Figure 12.

Pathogenic variants in RECQL4 are associated with three different syndromes, Rothmund–Thomson (RTS), Baller–Gerold (BGS) and RAPADILINO (RAdial hy-po/aplasia, PAellae hypo/aplasia and cleft PAlate, DIarrhea and DIslocated joint, LIttle size and LImb malformation, NOse slender and NOrmal intelligence). Mutations of RECQL4 in BGS, RAPADILINO and RTS are depicted on a schematic of the gene and crystal structure of Homo sapiens RECQL4. For a complete list of mutations and associated protein changes, see Supplementary Table S1. The structure was generated using pdb file 5lst and the Chimera program (http://www.cgl.ucsf.edu/chimera). Exon and intron schematics were generated with the UCSD genome browser. Reference sequence is RECQL4 NM_004260.4. Schematic of RECQL4 gene for (A) BGS and (B) RAPADILINO is depicted with exons as black boxes and introns as horizontal lines. Mutations are mapped to the appropriate gene regions. “H” superscript indicates a homozygous mutation. Compound heterozygous mutation pairs are indicated by superscript symbols.
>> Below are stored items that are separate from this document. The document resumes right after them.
(* ===== verification/RustStr.v ===== *)
(** * Rust strings

    A [&str] is a [string] holding its UTF-8 bytes.  The operations below are
    the [core::str] methods the program uses.  [trim] removes the Unicode
    [White_Space] characters by their UTF-8 encodings, so it agrees with Rust
    on every valid UTF-8 string; splitting, prefixes and digit tests only look
    for ASCII characters, for which byte-wise and character-wise agree.

    The integer parsers follow [core::num]: an optional ['+'], then at least
    one digit, and an error on overflow. *)

From Stdlib Require Import Ascii.
From S2P Require Import Prelude.
#[local] Open Scope Z_scope.
#[global] Arguments String.append !_ _ / : simpl nomatch.

Definition byte_of (c : ascii) : Z := Z.of_N (N_of_ascii c).
Definition is_ascii_digit (c : ascii) : bool := (48 <=? byte_of c) && (byte_of c <=? 57).
Definition is_ascii_hexdigit (c : ascii) : bool :=
  is_ascii_digit c || ((65 <=? byte_of c) && (byte_of c <=? 70))
  || ((97 <=? byte_of c) && (byte_of c <=? 102)).

Fixpoint all_chars (p : ascii -> bool) (s : string) : bool :=
  match s with EmptyString => true | String c s => p c && all_chars p s end.
Fixpoint take_while (p : ascii -> bool) (s : string) : string :=
  match s with
  | EmptyString => EmptyString
  | String c s => if p c then String c (take_while p s) else EmptyString
  end.
Definition save_pending_report (push_id status reason : string) : world -> world :=
  put PENDING_REPORT_KEY
    (push_id +:+ String "|"%char (status +:+ String "|"%char reason)).
Definition clear_pending_report : world -> world :=
  put PENDING_REPORT_KEY EmptyString.

(** The attempts still to make; sleeping between two of them. *)
Fixpoint report_loop (attempts : nat) (push_id status reason : string) (w : world)
  : bool * world :=
  match attempts with
  | O => (false, w)
  | S rest =>
      let '(r, w) := report_status (EReport push_id status reason) w in
      if is_ok r then (true, clear_pending_report w)
      else report_loop rest push_id status reason
             (match rest with O => w | _ => log (ESleep REPORT_RETRY_DELAY) w end)
  end.

Definition finish_report (push_id status reason : string) (w : world) : world :=
  let w := clear_first_seen push_id w in
  let w := clear_dl_attempt push_id w in
  let w := clear_install_verify push_id w in
  let '(sent, w) := report_loop REPORT_RETRY push_id status reason w in
  if sent then w else save_pending_report push_id status reason w.

Definition flush_pending_report (w : world) : world :=
  let raw := get PENDING_REPORT_KEY w in
  if is_empty raw then w else
  match splitn 3 "|"%char raw with
  | [id; status; reason] =>
      let '(r, w) := report_status (EFlush id status reason) w in
      if is_ok r then clear_pending_report w else w
  | _ => clear_pending_report w
  end.

Definition ensure_pending_dir (w : world) : result unit string * world := ask (mkdir e) EMkdir w.

Definition download_to (url : string) (w : world) : result unit string * world :=
  let '(r, w) := ask (http_get e) (EDownload url) w in
  match r with
  | Err x => (Err x, w)
  | Ok bytes =>
      let '(wr, w) := ask (write_tmp e) EWriteTmp w in
      match wr with
      | WFail rest => (Err "write", upd (set_partial rest) w)
      | WOk =>
          let w := upd (set_partial (Some bytes)) w in
          let w := match pending_file (st w) with
                   | Some old => let '(ok, w) := ask (rm_ok e) ERemove w in
                                 if (ok : bool) then upd (set_pending None) w else w
                   | None => w
                   end in
          let '(rn, w) := ask (rename e) ERename w in
          match rn with
          | Err x => (Err x, w)
          | Ok _ => (Ok tt, upd (set_partial None) (upd (set_pending (Some bytes)) w))
          end
      end
  end.

(** [verify_sha256] on the pending file.  Its fuel is never exhausted
    ([hash_loop_spec]), so the third case does not occur. *)
Definition verify (expected : string) (w : world) : result unit verify_error * world :=
  let '(ok, w) := ask (rm_ok e) EVerify w in
  match verify_sha256 (read_len e) ok (pending_file (st w)) expected with
  | Some (r, f) => (r, upd (set_pending f) w)
  | None => (Err VIo, w)
  end.

Definition spawn (push_id : string) (w : world) : result unit string * world :=
  let r := spawn_silent_install e (clk w) in
  (r, log (EInstall push_id (pending_file (st w)) (is_ok r)) w).

(** The download, its verification, and the message of whichever failed. *)
Definition download_and_verify (p : PendingResponse) (w : world) : result unit string * world :=
  let '(r, w) := download_to (asset_url p) w in
  match r with
  | Err x => (Err ("download failed: " +:+ x), w)
  | Ok _ =>
      let '(r, w) := verify (asset_sha256 p) w in
      match r with
      | Err x => (Err ("sha mismatch (manifest expected=" +:+ trim (asset_sha256 p) +:+ "): "
                       +:+ show_verify e x), w)
      | Ok _ => (Ok tt, w)
      end
  end.

(** The file is there and right, or is fetched; [false]: the tick ends. *)
Definition obtain (p : PendingResponse) (push_id : string) (w : world) : bool * world :=
  let '(valid, w) :=
    match pending_file (st w) with
    | Some _ => let '(r, w) := verify (asset_sha256 p) w in (is_ok r, w)
    | None => (false, w)
    end in
  if (valid : bool) then (true, w) else
  let '(outcome, w) := download_and_verify p w in
  match outcome with
  | Ok _ => (true, clear_dl_attempt push_id w)
  | Err msg =>
      let '(n, w) := bump_dl_attempt push_id w in
      if n <? DL_MAX_ATTEMPTS then (false, w)
      else (false, finish_report push_id "failed"
                     (msg +:+ " (after " +:+ to_string n +:+ " attempts)") w)
  end.

Definition install (push_id : string) (w : world) : world :=
  let '(r, w) := spawn push_id w in
  match r with
  | Ok _ => let '(t, w) := now_epoch_sec w in
            set_install_verify push_id (Int.wrap 64 (t + INSTALL_VERIFY_SECS)) w
  | Err msg => finish_report push_id "failed" msg w
  end.

(** The guards between a newer version and the download. *)
Definition ready (p : PendingResponse) (push_id : string) (w : world) : bool * world :=
  let '(inside, w) := within_business_window (window_start_hour p) (window_end_hour p) w in
  if negb inside then (false, w) else
  let '(now_epoch, w) := now_epoch_sec w in
  let '(first_seen, w) := first_seen_at push_id now_epoch w in
  let delay := compute_delay push_id (randomize_max_sec p) in
  let ready_at := Int.wrap 64 (first_seen + delay) in
  if now_epoch <? ready_at then (false, w) else
  let '(alive, w) := ask (alive_conns e) EAlive w in
  (match alive with [] => true | _ => false end, w).

Definition process (p : PendingResponse) (push_id : string) (w : world) : result unit string * world :=
  match is_newer_str (target_version p) CHAINREMOTE_VERSION with
  | Ok false => (Ok tt, finish_report push_id "applied" "already up to date" w)
  | Err _ => (Ok tt, finish_report push_id "failed" "unparseable target_version" w)
  | Ok true =>
      match get_install_verify push_id w with
      | Some deadline =>
          let '(t, w) := now_epoch_sec w in
          if t <? deadline then (Ok tt, w)
          else (Ok tt, finish_report push_id "failed"
                         ("installer ran but version is still v" +:+ CHAINREMOTE_VERSION
                          +:+ " after " +:+ to_string INSTALL_VERIFY_SECS +:+ "s") w)
      | None =>
          if negb (is_valid_sha256_hex (asset_sha256 p))
          then (Ok tt, finish_report push_id "failed" "invalid asset_sha256 in push manifest" w)
          else
            let '(go, w) := ready p push_id w in
            if negb go then (Ok tt, w) else
            let '(r, w) := ensure_pending_dir w in
            match r with
            | Err x => (Err x, w)
            | Ok _ =>
                let '(have, w) := obtain p push_id w in
                (Ok tt, if (have : bool) then install push_id w else w)
            end
      end
  end.

Definition tick (w : world) : result unit string * world :=
  let '(remote_id, w) := ask (get_id e) EGetId w in
  if is_empty remote_id then (Err "remote_id empty (hbbs registration pending)", w) else
  let token := get TOKEN_KEY w in
  if is_empty token
  then (Err "no heartbeat token yet (waiting for heartbeat module to register)", w)
  else
    let w := flush_pending_report w in
    let '(r, w) := fetch_pending remote_id token w in
    match r with
    | Err x => (Err x, w)
    | Ok p => match p_id p with
              | None => (Ok tt, w)
              | Some push_id => process p push_id w
              end
    end.

(** [start_in_service]'s thread, [n] rounds of it: an error of a tick is
    logged and the loop goes on.  Only the agent build runs it. *)
Fixpoint polls (n : nat) (w : world) : world :=
  match n with
  | O => w
  | S n => polls n (log (ESleep POLL_INTERVAL) (tick w).2)
  end.
Definition start_in_service (is_incoming_only : bool) (n : nat) (w : world) : world :=
  if is_incoming_only then polls n (log (ESleep FIRST_DELAY) w) else w.

(** Different keys: the prefixes already differ. *)
Ltac keys :=
  unfold first_seen_key, dl_attempt_key, verify_key, FIRST_SEEN_PREFIX, DL_ATTEMPT_PREFIX, VERIFY_PREFIX, PENDING_REPORT_KEY, TOKEN_KEY;
  simpl; congruence.

(** *** What each operation adds to the trace and writes to the options *)
Definition plain_ev (ev : event) : Prop :=
  match ev with EInstall _ _ _ | EReport _ _ _ | EFetch _ _ => False | _ => True end.
Definition quiet_ev (ev : event) : Prop :=
  match ev with EInstall _ _ _ | EFetch _ _ => False | _ => True end.
Definition not_verify_key (k : string) : Prop := forall id, k <> verify_key id.
Abbreviation plain := (evolves (C:=C) (St:=files) plain_ev not_verify_key).
Abbreviation quiet := (evolves (C:=C) (St:=files) quiet_ev (λ _, True)).

Lemma plain_quiet w w' : plain w w' -> quiet w w'.
Proof. apply evolves_weaken; [by intros [] | done]. Qed.

Lemma nvk_first id : not_verify_key (first_seen_key id).
Proof. intros id'. keys. Qed.
Lemma nvk_dl id : not_verify_key (dl_attempt_key id).
Proof. intros id'. keys. Qed.
Lemma nvk_report : not_verify_key PENDING_REPORT_KEY.
Proof. intros id'. keys. Qed.
#[local] Hint Resolve nvk_first nvk_dl nvk_report plain_quiet : world.
#[local] Hint Extern 1 (plain_ev _) => exact I : world.
#[local] Hint Extern 1 (quiet_ev _) => exact I : world.

Ltac by_cases := world_cases; eauto 12 with world.

Lemma flush_plain w : plain w (flush_pending_report w).
Proof. unfold flush_pending_report, report_status, clear_pending_report. by_cases. Qed.
Lemma first_seen_plain id t w : plain w (first_seen_at id t w).2.
Proof. unfold first_seen_at. by_cases. Qed.
Lemma bump_plain id w : plain w (bump_dl_attempt id w).2.
Proof. unfold bump_dl_attempt. eauto with world. Qed.
(** Downloading and verifying write no option at all. *)
Definition io_ev (ev : event) : Prop :=
  match ev with
  | EVerify | EDownload _ | EWriteTmp | ERemove | ERename => True
  | _ => False
  end.
Abbreviation io := (evolves (C:=C) (St:=files) io_ev (λ _, False)).
#[local] Hint Extern 1 (io_ev _) => exact I : world.
Lemma io_plain w w' : io w w' -> plain w w'.
Proof. apply evolves_weaken; [by intros []|done]. Qed.
#[local] Hint Resolve io_plain : world.
Lemma download_io u w : io w (download_to u w).2.
Proof. unfold download_to. by_cases. Qed.
Lemma verify_io x w : io w (verify x w).2.
Proof. unfold verify. by_cases. Qed.
Lemma download_verify_io p w : io w (download_and_verify p w).2.
Proof.
  unfold download_and_verify. pose proof (download_io (asset_url p) w) as H.
  destruct (download_to _ w) as [[|] w1]; simpl in *; [|done].
  pose proof (verify_io (asset_sha256 p) w1) as H1.
  destruct (verify _ w1) as [[|] w2]; simpl in *; by eapply evolves_trans.
Qed.

Lemma ready_plain p id w : plain w (ready p id w).2.
Proof.
  unfold ready, within_business_window, now_epoch_sec, ask. simpl.
  destruct (in_window _ _ _); simpl; [|eauto with world].
  set (w1 := log ENow _). pose proof (first_seen_plain id (now e (clk (log EHour w))) w1) as H.
  destruct (first_seen_at _ _ w1) as [fs w2]. simpl in H.
  assert (plain w w2) by (eapply evolves_trans; [|exact H]; unfold w1; eauto with world).
  by_cases.
Qed.
Definition push_step (w : world) : bool * world :=
  let '(need, w) := elapsed_at_least PUSH_POLL_INTERVAL (last_push_poll (st w)) true w in
  if negb need then (false, w) else
  let '(push, w) := ask (http_push e) EPushPoll (stamp set_poll w) in
  match push with
  | None => (false, w)
  | Some p =>
      if negb (is_empty (timestamp p)) && negb (is_empty (push_version p))
         && negb (bool_decide (last_push_timestamp (st w) = Some (timestamp p)))
      then
        let '(r, w) := check_and_apply_once (upd (set_stamp (Some (timestamp p))) w) in
        match r with Ok Applied => (true, w) | _ => (false, w) end
      else (false, w)
  end.

Definition scheduled_step (w : world) : bool * world :=
  let '(need_full, w) := elapsed_at_least FULL_CHECK_INTERVAL (last_full_check (st w)) true w in
  let '(need_retry, w) := elapsed_at_least DEFERRED_RETRY_INTERVAL (last_deferred_retry (st w)) false w in
  if need_full || need_retry then
    let '(r, w) := check_and_apply_once w in
    match r with
    | Ok Applied => (true, w)
    | Ok AlreadyLatest => (false, upd (set_retry None) (stamp set_full w))
    | Ok Deferred => (false, stamp set_retry w)
    | Err _ => (false, stamp set_retry (stamp set_full w))
    end
  else (false, w).

Definition loop_tick (w : world) : bool * world :=
  let '(stop, w) := manual_step w in
  if (stop : bool) then (true, w) else
  let '(stop, w) := push_step w in
  if (stop : bool) then (true, w) else
  let '(stop, w) := scheduled_step w in
  if (stop : bool) then (true, w) else (false, log (ESleep TICK_INTERVAL) w).

(** [n] rounds of the thread; [true]: it ended. *)
Fixpoint ticks (n : nat) (w : world) : bool * world :=
  match n with
  | O => (false, w)
  | S n => let '(stop, w) := loop_tick w in if (stop : bool) then (true, w) else ticks n w
  end.
Definition start_in_service (n : nat) (w : world) : bool * world :=
  if is_incoming_only e then (true, w) else ticks n (log (ESleep FIRST_CHECK_DELAY) w).

(** *** Which installer may start *)
Definition channel (body : string) : option LatestRelease :=
  match parse_dual e body with
  | Some (hq, agent) => Some (if is_incoming_only e then agent else hq)
  | None => parse_flat e body
  end.

(** When [EInstall] comes: the manifest fetched last named for this build's
    channel a release newer than this one, the file has its digest, and the
    sessions were asked for after that and there was none. *)
Definition install_ok (base tr : list event) (contents : option (list byte)) : Prop :=
  exists body rel data,
    last_asked ELatest (λ k, http_latest e k = Ok body) base tr /\ channel body = Some rel
    /\ is_newer_str (version rel) CHAINREMOTE_VERSION = Ok true
    /\ contents = Some data /\ digest_ok (sha256 rel) data
    /\ last_asked EAlive (λ k, alive_conns e k = []) base tr.
Definition ok_event (base tr : list event) (ev : event) : Prop :=
  match ev with EInstall contents _ => install_ok base tr contents | _ => True end.
Definition quiet_ev (ev : event) : Prop :=
  match ev with EInstall _ _ => False | _ => True end.
(** Fetching and checking the file: no manifest, no sessions, no installer. *)
Definition io_ev (ev : event) : Prop :=
  match ev with EInstall _ _ | ELatest | EAlive => False | _ => True end.
Abbreviation quiet := (evolves (C:=C) (St:=updater) quiet_ev (λ _, False)).
Abbreviation io := (evolves (C:=C) (St:=updater) io_ev (λ _, False)).
Abbreviation safe base w w' := (guarded (ok_event base) (trace w) (trace w')).
#[local] Hint Extern 1 (quiet_ev _) => exact I : world.
#[local] Hint Extern 1 (io_ev _) => exact I : world.

Lemma quiet_safe base w w' : quiet w w' -> safe base w w'.
Proof. intros H. eapply guarded_evolves; [exact H|]. by intros ? []. Qed.
Lemma io_quiet w w' : io w w' -> quiet w w'.
Proof. apply evolves_weaken; [by intros []|done]. Qed.

Lemma fetch_file_io u w : io w (download_to u w).2.
Proof. unfold download_to. world_cases; eauto 12 with world. Qed.
Lemma check_file_io x w : io w (verify x w).2.
Proof. unfold verify. world_cases; eauto with world. Qed.

Lemma verify_gives x w w' : reader_ok (read_len e) -> verify x w = (Ok tt, w') ->
  exists data, pending_file (st w') = Some data /\ digest_ok x data.
Proof.
  intros Hr. unfold verify. simpl.
  destruct (verify_sha256 _ _ _ _) as [[r f]|] eqn:E; [|done].
  intros [= -> <-]. simpl. by eapply verify_sha256_ok.
Qed.
(* ===== verification/Van.v ===== *)
(** * The card-payment daemon watch ([src/src/chainremote_van.rs])

    The watch thread observes whether a payment daemon listens on its port and
    restarts it when it stopped.  The statics of the module are the record
    [van]; outputs of [netstat], [tasklist] and [wmic], the monotonic clock,
    file existence and process control come from an environment.  The parsers
    of those outputs are translated.  A poisoned lock does not occur (the
    program aborts on panic); log lines are left out. *)

From Stdlib Require Import Ascii.
From S2P Require Import Prelude RustStr Store World.
#[local] Open Scope Z_scope.

Module Van.
Record Daemon := mkDaemon {
  d_kind : string;
  d_process : string;
  d_port : Z;
  fallbacks : list string;
}.
Definition DAEMONS : list Daemon :=
  [mkDaemon "ksnet" "KSCAT.exe" 27015
     ["C:\KSCAT\KSCAT.exe"; "C:\Program Files\KSCAT\KSCAT.exe";
      "C:\Program Files (x86)\KSCAT\KSCAT.exe"; "C:\KSNET\KSCAT.exe"; "D:\KSCAT\KSCAT.exe"]].

Definition WATCH_INTERVAL : Z := 30.
Definition START_GRACE : Z := 60.
Definition MAX_FAILURES : Z := 3.
Definition BAD_STREAK_NEEDED : Z := 2.
Definition KIND_CACHE_KEY : string := "chainremote-van-kind".
Definition PATH_CACHE_KEY : string := "chainremote-van-path".

(** The statics. *)
Record van := mkVan {
  KIND : string;
  RESTARTED_PENDING : bool;
  LAST_OK : bool;
  EVER_OK : bool;
  WAITING_LOGGED : bool;
  GAVE_UP : bool;
  NOT_INSTALLED : bool;
  FAILURES : Z;
  BAD_STREAK : Z;
  QUIET_UNTIL : option Z;
}.
Definition initial : van := mkVan EmptyString false false false false false false 0 0 None.

Definition set_KIND v s := mkVan v (RESTARTED_PENDING s) (LAST_OK s) (EVER_OK s) (WAITING_LOGGED s)
  (GAVE_UP s) (NOT_INSTALLED s) (FAILURES s) (BAD_STREAK s) (QUIET_UNTIL s).
Definition set_RESTARTED_PENDING v s := mkVan (KIND s) v (LAST_OK s) (EVER_OK s) (WAITING_LOGGED s)
  (GAVE_UP s) (NOT_INSTALLED s) (FAILURES s) (BAD_STREAK s) (QUIET_UNTIL s).
Definition set_LAST_OK v s := mkVan (KIND s) (RESTARTED_PENDING s) v (EVER_OK s) (WAITING_LOGGED s)
  (GAVE_UP s) (NOT_INSTALLED s) (FAILURES s) (BAD_STREAK s) (QUIET_UNTIL s).
Definition set_EVER_OK v s := mkVan (KIND s) (RESTARTED_PENDING s) (LAST_OK s) v (WAITING_LOGGED s)
  (GAVE_UP s) (NOT_INSTALLED s) (FAILURES s) (BAD_STREAK s) (QUIET_UNTIL s).
Definition set_WAITING_LOGGED v s := mkVan (KIND s) (RESTARTED_PENDING s) (LAST_OK s) (EVER_OK s) v
  (GAVE_UP s) (NOT_INSTALLED s) (FAILURES s) (BAD_STREAK s) (QUIET_UNTIL s).
Definition set_GAVE_UP v s := mkVan (KIND s) (RESTARTED_PENDING s) (LAST_OK s) (EVER_OK s)
  (WAITING_LOGGED s) v (NOT_INSTALLED s) (FAILURES s) (BAD_STREAK s) (QUIET_UNTIL s).
Definition set_NOT_INSTALLED v s := mkVan (KIND s) (RESTARTED_PENDING s) (LAST_OK s) (EVER_OK s)
  (WAITING_LOGGED s) (GAVE_UP s) v (FAILURES s) (BAD_STREAK s) (QUIET_UNTIL s).
Definition set_FAILURES v s := mkVan (KIND s) (RESTARTED_PENDING s) (LAST_OK s) (EVER_OK s)
  (WAITING_LOGGED s) (GAVE_UP s) (NOT_INSTALLED s) v (BAD_STREAK s) (QUIET_UNTIL s).
Definition set_BAD_STREAK v s := mkVan (KIND s) (RESTARTED_PENDING s) (LAST_OK s) (EVER_OK s)
  (WAITING_LOGGED s) (GAVE_UP s) (NOT_INSTALLED s) (FAILURES s) v (QUIET_UNTIL s).
Definition set_QUIET_UNTIL v s := mkVan (KIND s) (RESTARTED_PENDING s) (LAST_OK s) (EVER_OK s)
  (WAITING_LOGGED s) (GAVE_UP s) (NOT_INSTALLED s) (FAILURES s) (BAD_STREAK s) v.

Inductive event : Type :=
  | ENetstat
  | ETasklist
  | EWmic
  | EInstant
  | EExists (path : string)
  | EKill (pid : Z)
  | ESleep (secs : Z)
  | ELaunch (path : string) (launched : bool).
Each mutation combination is depicted, and certain alleles may be present in multiple combinations. The frequency of each allele in the affected population is not indicated. (C) Mutations that occur in multiple individuals with RTS are depicted. “*” indicates that these mutations occur in cis, c.1573delT does occur alone in some individuals (D) For each gene, the color of the mutations indicates the type of mutation according to this key. Crystal structure of human RECQL4 with the helicase domain highlighted in blue, missense and nonsense mutations highlighted in red and frameshift mutations highlighted in orange for (E) BGS, (F) RAPADILINO and (G) RTS. For RTS, one amino acid indicated in orange on the ribbon structure has two mutations associated with it. Mutations that do not have corresponding amino acids in the structure or resulted in abnormal splicing are not depicted.